About this exercise:
Repeat only the lines below from the one containing "(* without a session *)" through the one containing "verify_request) (tries : bool) (draw : session_draw)", inclusive, exactly as written.

Supplied material:
(* ===== verification/Requests.v ===== *)
(** * Requests of the management API, run together ([internal/server/server.go])

    [serve] is the routes: which handlers stand behind [requireAuth] and the limits.
    A [world] is the tables and the requests in progress; in a step one request
    makes its next call, at any time and with any luck, so two requests
    interleave at every call.  [hp] is the program logic the theorems use. *)

From S2P Require Import Prelude GoString RequestLogs AccountTheorems ServerAuth ServerUsers ServerVaults ServerLogin.

(** ** Routes *)

(** A route with what the request brings to it; random draws are the server's. *)
Inductive endpoint :=
| AuthMe | ChangePassword (body : option (bytes * bytes)) (salt : option bytes) (draw : session_draw) | DeleteAccount
| ListSessions | RevokeSession (publicID : bytes)
| ScopedSession (body : option scoped_request) (token publicID : bytes) | ListScoped (vault : bytes) | RevokeScoped (publicID vault : bytes)
| AgentCreate (body : option agent_request) (agentID token : bytes) | AgentList | AgentGet (name : bytes) | AgentRevoke (name : bytes) | AgentDelete (name : bytes)
| AgentRotate (name token : bytes) | AgentRename (name : bytes) (body : option bytes) | AgentSetRole (name : bytes) (body : option bytes)
| VaultAgentList (vault : bytes) | VaultAgentAdd (vault : bytes) (body : option (bytes * bytes)) | VaultAgentRemove (vault name : bytes)
| VaultAgentSetRole (vault name : bytes) (body : option bytes)
| UserList | UserGet (email : bytes) | UserDelete (email : bytes) | UserSetRole (email : bytes) (body : option bytes)
| VaultCreate (body : option (bytes * option (result reply ()))) (id : bytes) | VaultDelete (name : bytes) | VaultRename (name : bytes) (body : option bytes)
| VaultJoin (name : bytes) | VaultLeave (name : bytes) | AdminVaultList
| InviteCreate (body : option invite_request) (inviteID : Z) (token : bytes) (mail : option bool) | InviteList (status : bytes) | InviteRevoke (token : bytes)
| InviteReinvite (token : bytes) (inviteID : Z) (fresh : bytes) (mail : option bool)
| VaultUserAdd (vault : bytes) (body : option (bytes * bytes)) | VaultUserRemove (vault email : bytes) | VaultUserSetRole (vault email : bytes) (body : option bytes)
(* without a session *)
| Register (body : option register_request) (draw : register_draw) (mail : option bool) | Verify (body : option verify_request) (tries : bool) (draw : session_draw)
| Resend (body : option bytes) (codeID code : Z) (mail : option bool) | Forgot (body : option bytes) (codeID code : Z) (mail : option bool)
| ResetPassword (body : option reset_request) (tries : bool) (salt : option bytes) (draw : session_draw)
| Login (body : option login_request) (tries : bool) (draw : session_draw) | Logout
| InviteDetails (token : bytes) | InviteAccept (token password userID : bytes) (salt : option bytes).

(** [ar_Allowed] is the verdict of the route's rate limit. *)
Record arrival := { ar_Request : request; ar_Touched : gmap bytes Z; ar_Initialized : bool; ar_Recent : bool; ar_Allowed : bool; ar_Endpoint : endpoint }.

(** The invite token in the path. *)
Definition presented (e : endpoint) : option bytes :=
  match e with InviteRevoke t | InviteReinvite t _ _ _ | InviteDetails t | InviteAccept t _ _ _ => Some t | _ => None end.

Section Routes.
Context {unicode : UnicodeTables}.
Context (unit : Z) (hashSessionToken hashToken : bytes → bytes) (sqlite : bool) (validAddress : bytes → bool) (read_domains : bytes → option (list bytes)).
Context (argon2 : bytes → bytes → Z → Z → Z → Z → bytes) (baseURL : bytes).

Definition authed (e : endpoint) (rq : request) (s : SessionRow) : option (action reply) :=
  match e with
  | AuthMe => Some (handleAuthMe s)
  | ChangePassword body salt draw => Some (handleChangePassword unit hashSessionToken argon2 rq s body salt draw)
  | DeleteAccount => Some (handleDeleteAccount s)
  | ListSessions => Some (handleListUserSessions unit s)
  | RevokeSession publicID => Some (handleRevokeUserSession s publicID)
  | ScopedSession body token publicID => Some (handleScopedSession unit hashSessionToken s body token publicID baseURL)
  | ListScoped vault => Some (handleListScopedSessions unit s vault)
  | RevokeScoped publicID vault => Some (handleRevokeScopedSession s publicID vault)
  | AgentCreate body agentID token => Some (handleAgentCreate unit hashSessionToken sqlite s body agentID token)
  | AgentList => Some (handleAgentList unit s)
  | AgentGet name => Some (handleAgentGet unit s name)
  | AgentRevoke name => Some (handleAgentRevoke unit s name)
  | AgentDelete name => Some (handleAgentDelete s name)
  | AgentRotate name token => Some (handleAgentRotate unit hashSessionToken s name token)
  | AgentRename name body => Some (handleAgentRename s name body)
  | AgentSetRole name body => Some (handleAgentSetRole s name body)
  | VaultAgentList vault => Some (handleVaultAgentList s vault)
  | VaultAgentAdd vault body => Some (handleVaultAgentAdd unit s vault body)
  | VaultAgentRemove vault name => Some (handleVaultAgentRemove s vault name)
  | VaultAgentSetRole vault name body => Some (handleVaultAgentSetRole unit s vault name body)
  | UserList => Some (handlePublicUserList s)
  | UserGet email => Some (handleUserGet s email)
  | UserDelete email => Some (handleUserDelete s email)
  | UserSetRole email body => Some (handleUserSetRole s email body)
  | VaultCreate body id => Some (handleVaultCreate unit sqlite s body id)
  | VaultDelete name => Some (handleVaultDelete s name)
  | VaultRename name body => Some (handleVaultRename s name body)
  | VaultJoin name => Some (handleVaultJoin unit s name)
  | VaultLeave name => Some (handleVaultLeave s name)
  | AdminVaultList => Some (handleAdminVaultList s)
  | InviteCreate body id token mail => Some (handleUserInviteCreate unit hashToken validAddress read_domains baseURL s body id token mail)
  | InviteList status => Some (handleUserInviteList s status)
  | InviteRevoke token => Some (handleUserInviteRevoke hashToken s token)
  | InviteReinvite token id fresh mail => Some (handleUserInviteReinvite unit hashToken baseURL s token id fresh mail)
  | VaultUserAdd vault body => Some (handleVaultUserAdd unit validAddress s vault body)
  | VaultUserRemove vault email => Some (handleVaultUserRemove s vault email)
  | VaultUserSetRole vault email body => Some (handleVaultUserSetRole unit s vault email body)
  | _ => None
  end.

Definition open_route (e : endpoint) (rq : request) : action reply :=
  match e with
  | Register body draw mail => handleRegister unit hashSessionToken hashToken validAddress read_domains argon2 rq body draw mail
  | Verify body tries draw => handleVerify unit hashSessionToken hashToken rq body tries draw
  | Resend body id code mail => handleResendVerification unit hashToken body id code mail
  | Forgot body id code mail => handleForgotPassword unit hashToken body id code mail
  | ResetPassword body tries salt draw => handleResetPassword unit hashSessionToken hashToken argon2 rq body tries salt draw
  | Login body tries draw => handleLogin unit hashSessionToken argon2 rq body tries draw
  | Logout => handleLogout hashSessionToken rq
  | InviteDetails token => handleUserInviteDetails hashToken token
  | InviteAccept token password userID salt => handleUserInviteAccept unit hashToken read_domains token password userID (HashUserPassword argon2 password salt)
  | _ => refuse_with 404
  end.

(** The five routes that answer before there is an owner. *)
Definition before_owner (e : endpoint) : bool :=
  match e with Register _ _ _ | Verify _ _ _ | Resend _ _ _ _ | Forgot _ _ _ _ | ResetPassword _ _ _ _ => true | _ => false end.

Definition needs_session (e : endpoint) : bool :=
  match e with
  | Register _ _ _ | Verify _ _ _ | Resend _ _ _ _ | Forgot _ _ _ _ | ResetPassword _ _ _ _ | Login _ _ _ | Logout | InviteDetails _ | InviteAccept _ _ _ _ => false
  | _ => true
  end.

Definition serve (a : arrival) : action reply :=
  let e := ar_Endpoint a in let rq := ar_Request a in
  let limited h := if ar_Allowed a then h else refuse_with 429 in
  let gate h := if before_owner e then h else requireInitialized (ar_Initialized a) (ar_Recent a) h in
  gate (if needs_session e
        then requireAuth unit hashSessionToken (ar_Touched a) rq (λ s, limited (default (refuse_with 404) (authed e rq s)))
        else limited (open_route e rq)).

(** ** Interleaving *)

(** A request in progress: what arrived, the tables it has seen, what is left to do. *)
Definition running : Type := arrival * list accounts * prog (result reply reply).
Record world := { w_db : accounts; w_past : list accounts; w_running : list running }.

Definition call {A} (l : luck) (t : Z) (d : accounts) (h : list accounts) (p : prog A) : option (accounts * list accounts * prog A) :=
  let seen := match l with Runs => d :: h | _ => h end in
  match p with
  | Done _ => None
  | Clock k => Some (d, h, k t)
  | Read k => Some (d, seen, k (exec_read l t d))
  | Write op k => let '(d', r) := attempt l (op t) d in Some (d', seen, k r)
  end.

Inductive wstep : world → world → Prop :=
| step_arrive w a : wstep w {| w_db := w_db w; w_past := w_past w; w_running := w_running w ++ [(a, [], serve a)] |}
| step_call w i a h p l t d' h' p' :
    w_running w !! i = Some (a, h, p) → call l t (w_db w) h p = Some (d', h', p') →
    wstep w {| w_db := d'; w_past := w_db w :: w_past w; w_running := <[i := (a, h', p')]> (w_running w) |}.

Definition fresh (d : accounts) : world := {| w_db := d; w_past := []; w_running := [] |}.
End Routes.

Solved exercise:
(* without a session *)
| Register (body : option register_request) (draw : register_draw) (mail : option bool) | Verify (body : option verify_request) (tries : bool) (draw : session_draw)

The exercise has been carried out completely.